For a system without any feedback correction, the pump system is capable of replicating physiological waveforms. The greatest deviations occur when steep changes are present in the waveforms, such as in the coronary waveform. The mean, minimum, and maximum curves show a steep slope response, but the system is clearly unable to generate the instantaneous response requested. The data from the carotid waveform illustrate that this system has the least error at constant acceleration. The largest error can be seen in diastole during the small oscillations.

As application is in physiological modeling, Fig. 6 shows input and output waveforms from an experiment in cerebral aneurysms at the bifurcation of the basilar artery. The flow waveform, obtained from Kato et al. [6], is set to a frequency of 1.55 Hz. The measurements from the system are obtained from flow meters placed at each of the outlet arteries and are phase shifted to adjust for lag introduced by the flow probes and motor controllers. Validation tests show good agreement between the input and outlet waveforms (Fig. 6). While the width of the outlet peak is wider than the input peak, the major features of the waveform are captured.

Fig. 6
figure 6

Real-time phase adjusted flow output measurements for a basilar artery bifurcation experiment. The input waveform (solid line) drives the pump. The output flow is divided into two outlets (broken lines)

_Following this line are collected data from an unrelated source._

(* ===== verification/SchedInv.v ===== *)
(** * Scheduler invariant

    Every thread descriptor is in exactly one place: ready in its priority
    class, the class's current thread, asleep on one semaphore, exited, or the
    idle thread.  [SInv] states this with a map [P] from threads to places,
    together with the counters, the statuses and the semaphores. *)

From S2P Require Import Prelude Sched.

(** ** Places *)

Inductive place :=
| PReady (p : Z)
| PCurr (p : Z)
| PWait (w : Z)
| PExit
| PIdle.

#[global] Instance place_eq_dec : EqDecision place.
Proof. solve_decision. Defined.

Definition at_place (s : sys) (t : Z) (q : place) : Prop :=
  match q with
  | PReady p => exists L, sda_thdlst (schda s) !! p = Some L /\ t ∈ tdl_lsth L
  | PCurr p => exists L, sda_thdlst (schda s) !! p = Some L /\ tdl_curruntd L = Some t
  | PWait w => exists x, sems s !! w = Some x /\ t ∈ wl_list (sem_waitlst x)
  | PExit => t ∈ sda_exitlist (schda s)
  | PIdle => sda_cpuidle (schda s) = Some t
  end.

(** What the descriptor of a thread in place [q] says. *)
Definition status_ok (q : place) (x : thread_t) : Prop :=
  match q with
  | PReady p | PCurr p => td_priority x = p /\ (td_stus x = TDSTUS_RUN \/ td_stus x = TDSTUS_NEW)
  | PWait _ => 0 <= td_priority x < PRITY_MAX /\ td_stus x = TDSTUS_WAIT
  | PExit => td_stus x = TDSTUS_EXIT
  | PIdle => True
  end.

Definition live (q : place) : Prop := match q with PReady _ | PCurr _ | PWait _ => True | _ => False end.
#[global] Instance live_dec q : Decision (live q).
Proof. destruct q; simpl; apply _. Defined.

(** The threads the scheduler counts. *)
Definition live_count (P : gmap Z place) : Z := Z.of_nat (size (filter (fun tq : Z * place => live tq.2) P)).

Definition tl_ok (L : thrdlst_t) : Prop :=
  NoDup (tdl_lsth L) /\
  tdl_nr L = Z.of_nat (length (tdl_lsth L)) + (match tdl_curruntd L with Some _ => 1 | None => 0 end).

Definition sem_ok (x : sem_t) : Prop :=
  NoDup (wl_list (sem_waitlst x)) /\ wl_tdnr (sem_waitlst x) = Z.of_nat (length (wl_list (sem_waitlst x))) /\
  0 <= sem_count x < 2 ^ 63.

(** Nobody sleeps on a semaphore that is available. *)
Definition no_idle_sem (s : sys) : Prop :=
  forall w x, sems s !! w = Some x -> 1 <= sem_count x -> wl_list (sem_waitlst x) = [].

(** Everything but the position of the processor. *)
Record SQueues (s : sys) (P : gmap Z place) : Prop := {
  sq_place : forall t q, at_place s t q <-> P !! t = Some q;
  sq_status : forall t q, P !! t = Some q -> exists x, thds s !! t = Some x /\ status_ok q x;
  sq_total : forall t x, thds s !! t = Some x -> is_Some (P !! t);
  sq_classes : forall p, is_Some (sda_thdlst (schda s) !! p) <-> 0 <= p < PRITY_MAX;
  sq_tl : forall p L, sda_thdlst (schda s) !! p = Some L -> tl_ok L;
  sq_sem : forall w x, sems s !! w = Some x -> sem_ok x;
  sq_exit : NoDup (sda_exitlist (schda s));
  sq_nr : sda_threadnr (schda s) = live_count P;
  sq_idle : is_Some (sda_cpuidle (schda s));
  sq_flgs : sda_schdflgs (schda s) = NOTS_SCHED_FLGS \/ sda_schdflgs (schda s) = NEED_SCHED_FLGS;
  sq_size : Z.of_nat (size (thds s)) < 2 ^ 62
}.

(** The running thread is the idle thread or the current one of its class, and
    the processor runs its context. *)
Definition running (s : sys) (P : gmap Z place) (c : Z) : Prop :=
  sda_currtd (schda s) = Some c /\ cpu s = Some c /\ (P !! c = Some PIdle \/ exists p, P !! c = Some (PCurr p)).

Definition SInv (s : sys) : Prop := exists P c, SQueues s P /\ running s P c /\ no_idle_sem s.

(** ** Consequences *)

Lemma place_linked s P t : SQueues s P ->
  linked s t <-> exists q, P !! t = Some q /\ match q with PCurr _ | PIdle => False | _ => True end.
Proof.
  intros HS. pose proof (sq_place _ _ HS t) as Hp. unfold linked, in_ready, in_wait. split.
  - intros [(p & L & HL & Ht)|[(w & x & Hx & Ht)|Ht]].
    + exists (PReady p). rewrite <- Hp. simpl. eauto.
    + exists (PWait w). rewrite <- Hp. simpl. eauto.
    + exists PExit. rewrite <- Hp. done.
  - intros (q & Hq & Hm). rewrite <- Hp in Hq. destruct q as [p|p|w| |]; simpl in Hq; [|done| | |done].
    + destruct Hq as (L & HL & Ht). left. exists p, L. done.
    + destruct Hq as (x & Hx & Ht). right; left. exists w, x. done.
    + by right; right.
Qed.

Lemma unlinked_curr s P t q : SQueues s P -> P !! t = Some q -> (exists p, q = PCurr p) \/ q = PIdle -> ~ linked s t.
Proof.
  intros HS Hq Hc Hl. apply (place_linked s P t HS) in Hl as (q' & Hq' & Hm). rewrite Hq in Hq'. injection Hq' as <-.
  destruct Hc as [[p ->]| ->]; done.
Qed.

Lemma live_bound s P : SQueues s P -> 0 <= live_count P < 2 ^ 62.
Proof.
  intros HS. unfold live_count. split; [lia|].
  assert (size (filter (fun tq : Z * place => live tq.2) P) <= size (thds s))%nat.
  { rewrite <- !size_dom. apply subseteq_size. intros t Ht. apply elem_of_dom in Ht as [q Hq].
    apply map_lookup_filter_Some in Hq as [Hq _]. destruct (sq_status _ _ HS t q Hq) as (x & Hx & _).
    apply elem_of_dom. eauto. }
  pose proof (sq_size _ _ HS). lia.
Qed.

Lemma queue_length s P (l : list Z) : SQueues s P -> NoDup l -> (forall t, t ∈ l -> is_Some (P !! t)) ->
  Z.of_nat (length l) < 2 ^ 62.
Proof.
  intros HS Hnd Hl. assert (length l <= size (thds s))%nat.
  { apply NoDup_dom_length; [done|]. intros t Ht. destruct (Hl t Ht) as [q Hq].
    destruct (sq_status _ _ HS t q Hq) as (x & Hx & _). eauto. }
  pose proof (sq_size _ _ HS). lia.
Qed.

Lemma tl_length s P p L : SQueues s P -> sda_thdlst (schda s) !! p = Some L -> Z.of_nat (length (tdl_lsth L)) < 2 ^ 62.
Proof.
  intros HS HL. apply (queue_length s P); [done|by destruct (sq_tl _ _ HS p L HL)|].
  intros t Ht. exists (PReady p). apply (sq_place _ _ HS). simpl. eauto.
Qed.

Lemma wl_length s P w x : SQueues s P -> sems s !! w = Some x -> Z.of_nat (length (wl_list (sem_waitlst x))) < 2 ^ 62.
Proof.
  intros HS Hx. apply (queue_length s P); [done|by destruct (sq_sem _ _ HS w x Hx)|].
  intros t Ht. exists (PWait w). apply (sq_place _ _ HS). simpl. eauto.
Qed.

(** ** Taking a node out of its list *)

Lemma fmap_unchanged {A} (f : A -> A) (g : gmap Z A) : (forall k x, g !! k = Some x -> f x = x) -> f <$> g = g.
Proof.
  intros H. apply map_eq. intros k. rewrite lookup_fmap. destruct (g !! k) as [x|] eqn:E; [simpl; by rewrite (H k x E)|done].
Qed.

Lemma fmap_changed {A} (f : A -> A) (g : gmap Z A) k x :
  g !! k = Some x -> (forall k' x', k' <> k -> g !! k' = Some x' -> f x' = x') -> f <$> g = <[k := f x]> g.
Proof.
  intros Hk H. apply map_eq. intros j. rewrite lookup_fmap. destruct (decide (j = k)) as [->|].
  - by rewrite Hk, lookup_insert_eq.
  - rewrite lookup_insert_ne by done. destruct (g !! j) as [y|] eqn:E; [simpl; by rewrite (H j y)|done].
Qed.

Lemma del_tl_id t L : t ∉ tdl_lsth L -> set_lsth (del_node t (tdl_lsth L)) L = L.
Proof. intros H. unfold del_node. rewrite filter_ne_notin by done. by destruct L. Qed.

Lemma del_wl_id t x : t ∉ wl_list (sem_waitlst x) ->
  set_waitlst (Kwlst (wl_tdnr (sem_waitlst x)) (del_node t (wl_list (sem_waitlst x)))) x = x.
Proof. intros H. unfold del_node. rewrite filter_ne_notin by done. by destruct x as [? ? []]. Qed.

Lemma not_ready_elem s t p L : ~ in_ready s t -> sda_thdlst (schda s) !! p = Some L -> t ∉ tdl_lsth L.
Proof. intros H HL Hin. apply H. exists p, L. done. Qed.
Lemma not_wait_elem s t w x : ~ in_wait s t -> sems s !! w = Some x -> t ∉ wl_list (sem_waitlst x).
Proof. intros H HL Hin. apply H. exists w, x. done. Qed.

Lemma sys_eta s : with_sems (sems s) (with_schda (set_exitlist (sda_exitlist (schda s)) (set_thdlst (sda_thdlst (schda s)) (schda s))) s) = s.
Proof. by destruct s as [[] ? ? ? ? ? ? ?]. Qed.

Lemma list_del_unlinked s t : ~ linked s t -> list_del t s = Ret (tt, s).
Proof.
  unfold linked. intros H. unfold list_del, modify. do 2 f_equal.
  rewrite (fmap_unchanged _ (sda_thdlst _)) by (intros p L HL; apply del_tl_id; apply (not_ready_elem s t p L); [tauto|done]).
  rewrite (fmap_unchanged _ (sems s)) by (intros w x Hx; apply del_wl_id; apply (not_wait_elem s t w x); [tauto|done]).
  unfold del_node. rewrite filter_ne_notin by tauto. apply sys_eta.
Qed.

Lemma list_del_ready s P t p L : SQueues s P -> P !! t = Some (PReady p) -> sda_thdlst (schda s) !! p = Some L ->
  list_del t s = Ret (tt, with_schda (set_thdlst (<[p := set_lsth (del_node t (tdl_lsth L)) L]> (sda_thdlst (schda s))) (schda s)) s).
Proof.
  intros HS HP HL. assert (Hu : forall q, at_place s t q -> q = PReady p).
  { intros q Hq. apply (sq_place _ _ HS) in Hq. congruence. }
  unfold list_del, modify. do 2 f_equal.
  rewrite (fmap_changed _ (sda_thdlst _) p L HL).
  2:{ intros p' L' Hp' HL'. apply del_tl_id. intros Hin. apply Hp'.
      assert (PReady p' = PReady p) by (apply Hu; simpl; eauto). congruence. }
  rewrite (fmap_unchanged _ (sems s)).
  2:{ intros w x Hx. apply del_wl_id. intros Hin. assert (PWait w = PReady p) by (apply Hu; simpl; eauto). congruence. }
  replace (del_node t (sda_exitlist (schda s))) with (sda_exitlist (schda s)).
  2:{ symmetry. apply filter_ne_notin. intros Hin. specialize (Hu PExit Hin). congruence. }
  by destruct s as [[] ? ? ? ? ? ? ?].
Qed.

Lemma list_del_wait s P t w x : SQueues s P -> P !! t = Some (PWait w) -> sems s !! w = Some x ->
  list_del t s = Ret (tt, with_sems (<[w := set_waitlst (Kwlst (wl_tdnr (sem_waitlst x)) (del_node t (wl_list (sem_waitlst x)))) x]> (sems s)) s).
Proof.
  intros HS HP HL. assert (Hu : forall q, at_place s t q -> q = PWait w).
  { intros q Hq. apply (sq_place _ _ HS) in Hq. congruence. }
  unfold list_del, modify. do 2 f_equal.
  rewrite (fmap_changed _ (sems s) w x HL).
  2:{ intros p' L' Hp' HL'. apply del_wl_id. intros Hin. apply Hp'.
      assert (PWait p' = PWait w) by (apply Hu; simpl; eauto). congruence. }
  rewrite (fmap_unchanged _ (sda_thdlst _)).
  2:{ intros p L Hx. apply del_tl_id. intros Hin. assert (PReady p = PWait w) by (apply Hu; simpl; eauto). congruence. }
  replace (del_node t (sda_exitlist (schda s))) with (sda_exitlist (schda s)).
  2:{ symmetry. apply filter_ne_notin. intros Hin. specialize (Hu PExit Hin). congruence. }
  by destruct s as [[] ? ? ? ? ? ? ?].
Qed.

This article presents a pulsatile flow pumping system that can be easily adapted for most research applications requiring waveform reproduction, even if the waveform contains negative displacements. It is a continuous open control system which does not rely on feedback from flow meters. The components can be designed by the experimenter to meet requirements on the flow rate and amplitude; the simplicity of the design allows for the construction of a pump system for varying flow rates and working fluids. Through an interface using a software package of the experimenter’s choosing, the system can directly replicate an input waveform, rather than relying on replicating the cardiac waveform and creating a flow loop with the appropriate impedance. Components be easily acquired commercially or machined in-house. The system does display variance in characteristics based on the impedance of the flow loop. In order to address this, the motors should be properly tuned upon installation. Once tuned, the system can replicate desired waveforms with reasonable accuracy.

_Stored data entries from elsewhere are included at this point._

(* ===== verification/SchedCorrect.v ===== *)
(** * Scheduler and semaphores: theorems

    The theorems of krlsched.c, krlwaitlist.c, krlsem.c and the thread
    descriptors of krlthread.c, each applied to a small system: an idle thread
    and two kernel threads that share a semaphore. *)

From S2P Require Import Prelude Sched SchedInv SchedMoves SchedOps SchedSpec.

(** ** A small system *)

Definition demo_sys0 : sys := Sys schdata_t_init 0 ∅ {[7 := Sem 0 1 kwlst_t_init]} ∅ None 0 0.
Definition final {A} (m : SM A) (s : sys) : sys := match m s with Ret (_, s') => s' | _ => s end.

Lemma wp_final_sys {A} (m : SM A) s (Q : A -> sys -> Prop) : wp m s Q -> exists a, m s = Ret (a, final m s) /\ Q a (final m s).
Proof. unfold wp, final. destruct (m s) as [[a s']| | |]; [|done..]. intros H. by exists a. Qed.

Definition demo_td (t : Z) : thread_t := thread_t_init t 5.
Definition demo_sys1 : sys := final (start 0x10000 1000 5 0x99) demo_sys0.
Definition demo_sys2 : sys := final (perform (AAdd 2000 (demo_td 2000))) demo_sys1.
Definition demo_sys3 : sys := final (perform (AAdd 3000 (demo_td 3000))) demo_sys2.
(** Thread 3000 runs. *)
Definition demo_sys4 : sys := final (perform AYield) demo_sys3.

Lemma demo_sys0_fresh w y : sems demo_sys0 !! w = Some y -> fresh_sem y.
Proof. simpl. rewrite lookup_singleton. case_decide; [|done]. intros [= <-]. split; [done|simpl; lia]. Qed.

Lemma demo1_inv : SInv demo_sys1.
Proof. destruct (wp_final_sys _ _ _ (start_spec demo_sys0 0x10000 1000 5 0x99 eq_refl demo_sys0_fresh)) as (_ & _ & H & _). exact H. Qed.

Lemma perform_inv s a : SInv s -> enabled s a -> SInv (final (perform a) s).
Proof. intros H He. destruct (wp_final_sys _ _ _ (perform_spec s a H He)) as (_ & _ & HI & _). exact HI. Qed.

Lemma demo2_inv : SInv demo_sys2.
Proof. apply perform_inv; [exact demo1_inv|]. split_and!; vm_compute; (reflexivity || congruence). Qed.
Lemma demo3_inv : SInv demo_sys3.
Proof. apply perform_inv; [exact demo2_inv|]. split_and!; vm_compute; (reflexivity || congruence). Qed.
Lemma demo4_inv : SInv demo_sys4.
Proof. apply perform_inv; [exact demo3_inv|exact I]. Qed.

Lemma perform_step s pd c a : SInv s -> sda_currtd (schda s) = Some c -> enabled s a -> may pd c a ->
  exists r, step (s, pd) (c, a, r) (final (perform a) s, after pd c a r) /\ perform a s = Ret (r, final (perform a) s).
Proof.
  intros H Hc He Hm. destruct (wp_final_sys _ _ _ (perform_spec s a H He)) as (r & Hr & _). exists r. split; [by constructor|done].
Qed.

(** ** Theorems *)

(** Starting the scheduler: [init_krlsched], the idle thread and the first
    switch establish the invariant, with the idle thread on the processor. *)
Theorem sched_started s stk td initmm main :
  thds s = ∅ -> (forall w y, sems s !! w = Some y -> fresh_sem y) ->
  wp (start stk td initmm main) s (fun _ s' => SInv s' /\ sda_currtd (schda s') = Some td /\ sda_cpuidle (schda s') = Some td).
Proof.
  intros Ht Hs. eapply wp_mono; [apply (start_spec s stk td initmm main Ht Hs)|]. intros ? s' (H1 & H2 & H3 & _). done.
Qed.

Lemma sched_started_witness : wp (start 0x10000 1000 5 0x99) demo_sys0 (fun _ s' => SInv s').
Proof.
  eapply wp_mono; [apply (sched_started demo_sys0); [reflexivity|exact demo_sys0_fresh]|]. intros ? s' [H _]. exact H.
Defined.

(** C9: mutual exclusion: when every raise of a semaphore is by a thread that
    holds it, its count plus the number of holders is the initial count in
    every reachable state; so a semaphore that starts at 1 has at most one
    holder, whatever the interleaving. *)
Theorem sem_mutual_exclusion s0 w y0 tr s pd H :
  SInv s0 -> sems s0 !! w = Some y0 -> run s0 tr (s, pd) -> holders w tr = Some H ->
  (exists y, sems s !! w = Some y /\ sem_count y + Z.of_nat (length H) = sem_count y0) /\
  (sem_count y0 = 1 -> forall c c', c ∈ H -> c' ∈ H -> c = c').
Proof.
  intros H0 Hy0 Hr HH. destruct (run_count s0 w y0 H0 Hy0 tr (s, pd) Hr H HH) as (y & Hy & Hc). split; [eauto|].
  intros H1 c c' Hin Hin'. destruct (run_inv s0 tr (s, pd) H0 Hr) as (P & cc & HS & _).
  destruct (sq_sem _ _ HS w y Hy) as (_ & _ & Hcnt). destruct H as [|h [|h' H]]; [by apply elem_of_nil in Hin| |simpl in Hc; lia].
  apply list_elem_of_singleton in Hin, Hin'. congruence.
Qed.

Definition demo_sys5 : sys := final (perform (ADown 7)) demo_sys4.

Lemma sem_mutual_exclusion_witness :
  exists r, run demo_sys4 [(3000, ADown 7, r)] (demo_sys5, after ∅ 3000 (ADown 7) r) /\
    exists y, sems demo_sys5 !! 7 = Some y /\ sem_count y + (if r then 1 else 0) = 1.
Proof.
  destruct (perform_step demo_sys4 ∅ 3000 (ADown 7) demo4_inv) as (r & Hst & _);
    [vm_compute; reflexivity|split; [vm_compute; eexists; reflexivity|vm_compute; congruence]|exact I|].
  exists r. assert (Hr : run demo_sys4 [(3000, ADown 7, r)] (demo_sys5, after ∅ 3000 (ADown 7) r)) by (econstructor; [constructor|exact Hst]).
  split; [exact Hr|].
  destruct (sem_mutual_exclusion demo_sys4 7 (Sem 0 1 kwlst_t_init) [(3000, ADown 7, r)] demo_sys5 (after ∅ 3000 (ADown 7) r)
    (if r then [3000] else []) demo4_inv) as [(y & Hy & Hc) _];
    [vm_compute; reflexivity|exact Hr|destruct r; reflexivity|].
  exists y. split; [exact Hy|]. destruct r; exact Hc.
Defined.

(** Raising a semaphore: the count goes up by one, every sleeper of the
    semaphore becomes ready and none is left asleep on it, so no wake-up is
    lost; no other semaphore changes. *)
Theorem sem_up_wakes s w y :
  SInv s -> sems s !! w = Some y -> sem_count y + 1 < 2 ^ 63 ->
  wp (krlsem_up w) s (fun _ s' => SInv s' /\
    sems s' = <[w := Sem (sem_flg y) (sem_count y + 1) kwlst_t_init]> (sems s) /\
    forall t, t ∈ wl_list (sem_waitlst y) -> in_ready s' t).
Proof. intros (P & c & HS & Hrun & Hno) Hy Hb. by apply (krlsem_up_spec s P c). Qed.

Lemma sem_up_wakes_witness : wp (krlsem_up 7) demo_sys4 (fun _ s' => SInv s').
Proof.
  eapply wp_mono; [apply (sem_up_wakes demo_sys4 7 (Sem 0 1 kwlst_t_init)); [exact demo4_inv|vm_compute; reflexivity|simpl; lia]|].
  intros ? s' [H _]. exact H.
Defined.

(** Taking a semaphore: a thread passes iff the count is positive, which
    then drops by one; otherwise it is asleep on the semaphore, the processor
    runs another thread, and the count is untouched. *)
Theorem sem_down_behaviour s w y c :
  SInv s -> sems s !! w = Some y -> sda_currtd (schda s) = Some c -> sda_cpuidle (schda s) <> Some c ->
  wp (krlsem_down_try w) s (fun taken s' => SInv s' /\
    if taken then 1 <= sem_count y /\ sems s' = <[w := set_count (sem_count y - 1) y]> (sems s) /\ sda_currtd (schda s') = Some c
    else sem_count y = 0 /\ in_wait s' c /\ sda_currtd (schda s') <> Some c /\
      exists y', sems s' !! w = Some y' /\ sem_count y' = 0 /\ c ∈ wl_list (sem_waitlst y')).
Proof.
  intros (P & c0 & HS & Hrun & Hno) Hy Hc Hi. assert (c0 = c) as -> by (destruct Hrun; congruence).
  destruct (running_cases s P c HS Hrun) as [_ Hcur].
  eapply wp_mono; [apply (krlsem_down_spec s P c w y HS Hrun Hno Hy), Hcur; congruence|].
  intros [] s' H.
  - destruct H as [H1 ->]. split; [by apply (krlsem_take_inv s P c)|]. done.
  - destruct H as (H1 & HI & Hw & Hs). split; [done|]. split; [done|]. split; [done|]. split.
    + destruct HI as (P' & c' & HS' & (R1 & _ & R3) & _). intros E. assert (c' = c) as -> by congruence.
      destruct Hw as (w' & z & Hz & Hin). apply (in_wl s' P' w' z c HS' Hz) in Hin. destruct R3 as [?|[??]]; congruence.
    + rewrite Hs, lookup_insert_eq. eexists. split; [done|]. split; [done|]. by left.
Qed.

Lemma sem_down_behaviour_witness : wp (krlsem_down_try 7) demo_sys4 (fun _ s' => SInv s').
Proof.
  eapply wp_mono; [apply (sem_down_behaviour demo_sys4 7 (Sem 0 1 kwlst_t_init) 3000);
    [exact demo4_inv|vm_compute; reflexivity|vm_compute; reflexivity|vm_compute; congruence]|].
  intros taken s' [H _]. exact H.
Defined.

(** The choice of [krlschedul]: the processor is given to a thread of the
    first priority class that has one (the head of its ready list if there is
    one, else its current thread), or to the idle thread when every class is
    empty, with that thread's kernel stack and address space loaded; the
    semaphores are untouched. *)
Theorem schedule_by_priority s :
  SInv s ->
  wp krlschedul s (fun _ s' => SInv s' /\ sems s' = sems s /\ exists next s1, chosen s next s1 /\ on_cpu s' next).
Proof.
  intros (P & c & HS & Hrun & Hno). destruct (running_cases s P c HS Hrun) as [Hex _].
  eapply wp_mono; [apply (krlschedul_spec s P c HS (proj1 Hrun) Hex)|]. intros ? s' Hre.
  split; [by apply (rescheduled_inv _ _ _ Hre)|]. destruct Hre as (P' & next & s1 & Hch & _ & _ & Hon & Hs & _).
  split; [done|]. by exists next, s1.
Qed.

Lemma schedule_by_priority_witness : wp krlschedul demo_sys3 (fun _ s' => SInv s').
Proof.
  eapply wp_mono; [apply (schedule_by_priority demo_sys3); exact demo3_inv|]. intros ? s' [H _]. exact H.
Defined.

(** C35: round robin: if the first class that has threads has current thread
    [c] and ready list [q], the next [length q + 1] choices are the threads of
    [q] in order and then [c], each once, and the scheduler is back in the
    state it started from. *)
Theorem schedule_round_robin s p q c n :
  SInv s -> q <> [] -> first_class s p (Thrdlst q (Some c) n) ->
  select_n (S (length q)) s = Ret (q ++ [c], s).
Proof. intros (P & c0 & HS & _) Hq Hf. by apply (select_full_round s P p q c n). Qed.

Lemma schedule_round_robin_witness : select_n 2 demo_sys4 = Ret ([2000; 3000], demo_sys4).
Proof.
  apply (schedule_round_robin demo_sys4 0 [2000] 3000 2); [exact demo4_inv|discriminate|].
  split; [vm_compute; reflexivity|]. intros p' Hp'. lia.
Defined.

(** A new kernel thread: with fresh memory for its stack and descriptor it
    is ready at the head of its class, the invariant holds, and the frame it
    starts from lies inside its 16-byte aligned stack and makes the first
    return from interrupt enter [filerun] on that stack in kernel mode. *)
Theorem kern_thread_created s stk td initmm filerun prilg prity usrstksz krlstksz :
  SInv s -> thds s !! td = None -> Z.of_nat (size (thds s)) + 1 < 2 ^ 62 ->
  filerun <> 0 -> prilg = PRILG_SYS \/ prilg = PRILG_USR -> 0 <= prity < PRITY_MAX -> 0 <= stk ->
  0 <= usrstksz <= DAFT_TDUSRSTKSZ -> 0 <= krlstksz <= DAFT_TDKRLSTKSZ -> stk + DAFT_TDKRLSTKSZ < u64max ->
  wp (krlnew_kern_thread (Some stk) (Some td) initmm filerun prilg prity usrstksz krlstksz) s (fun r s' =>
    r = Some td /\ SInv s' /\ at_place s' td (PReady prity) /\ sems s' = sems s /\
    exists x ktop, thds s' !! td = Some x /\ td_stus x = TDSTUS_NEW /\
      ktop mod 16 = 0 /\ stk <= ctx_nextrsp x /\ ctx_nextrsp x + SZ_intstkregs_t = ktop /\ ktop < stk + DAFT_TDKRLSTKSZ /\
      ctx_nextrip x = filerun /\ frames s' !! ctx_nextrsp x = Some (kern_frame filerun ktop)).
Proof.
  intros HI Hn Hsz Hf Hl Hp Hs Hu Hk Hw. unfold krlnew_kern_thread. replace (_ || _ || _) with false by lia.
  unfold PRILG_USR, PRILG_SYS in *. replace (_ || _) with false by (destruct Hl as [-> | ->]; lia). cbv zeta.
  replace (if krlstksz <? DAFT_TDKRLSTKSZ then DAFT_TDKRLSTKSZ else krlstksz) with DAFT_TDKRLSTKSZ by (destruct (krlstksz <? _) eqn:E; lia).
  apply kern_thread_spec; [done..|unfold DAFT_TDKRLSTKSZ; lia|done].
Qed.

Lemma kern_thread_created_witness :
  wp (krlnew_kern_thread (Some 0x20000) (Some 2000) 5 0x4000 PRILG_SYS 0 0x8000 0x4000) demo_sys1 (fun r _ => r = Some 2000).
Proof.
  eapply wp_mono; [apply (kern_thread_created demo_sys1 0x20000 2000 5 0x4000 PRILG_SYS 0 0x8000 0x4000);
    [exact demo1_inv|vm_compute; reflexivity|vm_compute; reflexivity|lia|left; reflexivity|unfold PRITY_MAX; lia|lia
    |unfold DAFT_TDUSRSTKSZ; lia|unfold DAFT_TDKRLSTKSZ; lia|vm_compute; reflexivity]|].
  intros r s' [H _]. exact H.
Defined.

(** The handle table: adding an object uses the lowest free handle and
    afterwards that handle denotes the object and every other one what it did;
    deleting the handle restores the table; a full table answers [NO_HAND] and
    changes nothing. *)
Theorem handle_roundtrip s t x ondp :
  thds s !! t = Some x -> length (td_handtbl x) = Z.to_nat TD_HAND_MAX ->
  (Forall is_Some (td_handtbl x) -> krlthd_add_objnode t ondp s = Ret (NO_HAND, s)) /\
  (forall h, td_handtbl x !! h = Some None -> (forall h', (h' < h)%nat -> exists o, td_handtbl x !! h' = Some (Some o)) ->
     exists s', krlthd_add_objnode t ondp s = Ret (Z.of_nat h, s') /\
       krlthd_retn_objnode t (Z.of_nat h) s' = Ret (Some ondp, s') /\
       (forall h' : nat, h' <> h -> (h' < Z.to_nat TD_HAND_MAX)%nat ->
          krlthd_retn_objnode t (Z.of_nat h') s' = Ret (mjoin (td_handtbl x !! h'), s')) /\
       krlthd_del_objnode t (Z.of_nat h) s' = Ret (Z.of_nat h, s)).
Proof.
  intros Hx Hlen. split.
  - intros Hall. unfold krlthd_add_objnode. rewrite (bind_eq _ _ _ _ _ (get_td_eq t x s Hx)). by rewrite null_hand_full.
  - intros h Hh Hlow. apply (handle_added s t x ondp h Hx Hlen Hh Hlow).
Qed.

Lemma handle_roundtrip_witness :
  exists s', krlthd_add_objnode 2000 77 demo_sys2 = Ret (0, s') /\ krlthd_retn_objnode 2000 0 s' = Ret (Some 77, s').
Proof.
  destruct (handle_roundtrip demo_sys2 2000 (demo_td 2000) 77) as [_ H]; [vm_compute; reflexivity|reflexivity|].
  destruct (H 0%nat) as (s' & H1 & H2 & _); [reflexivity|intros h' Hh'; lia|]. exists s'. split; [exact H1|exact H2].
Defined.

Future characterization experiments would compare the pumping system against the aforementioned designs in identical experimental setups. While a comparison of results are presented in this article, variations in the impedance of the setup make direct comparison imprecise. Future work on the pumping system would focus on isolating the sources of variation. While it is understood that the length of rigid plumbing affects system performance, the relationship of the length of the plumbing and flow disturbances (i.e., fittings, bends, wall roughness) to the variation may aid in optimizing the flow loop design. Exploring a software feedback system that uses the flow meter to optimize motor tuning may improve response time and reduce variations without affecting the input waveform.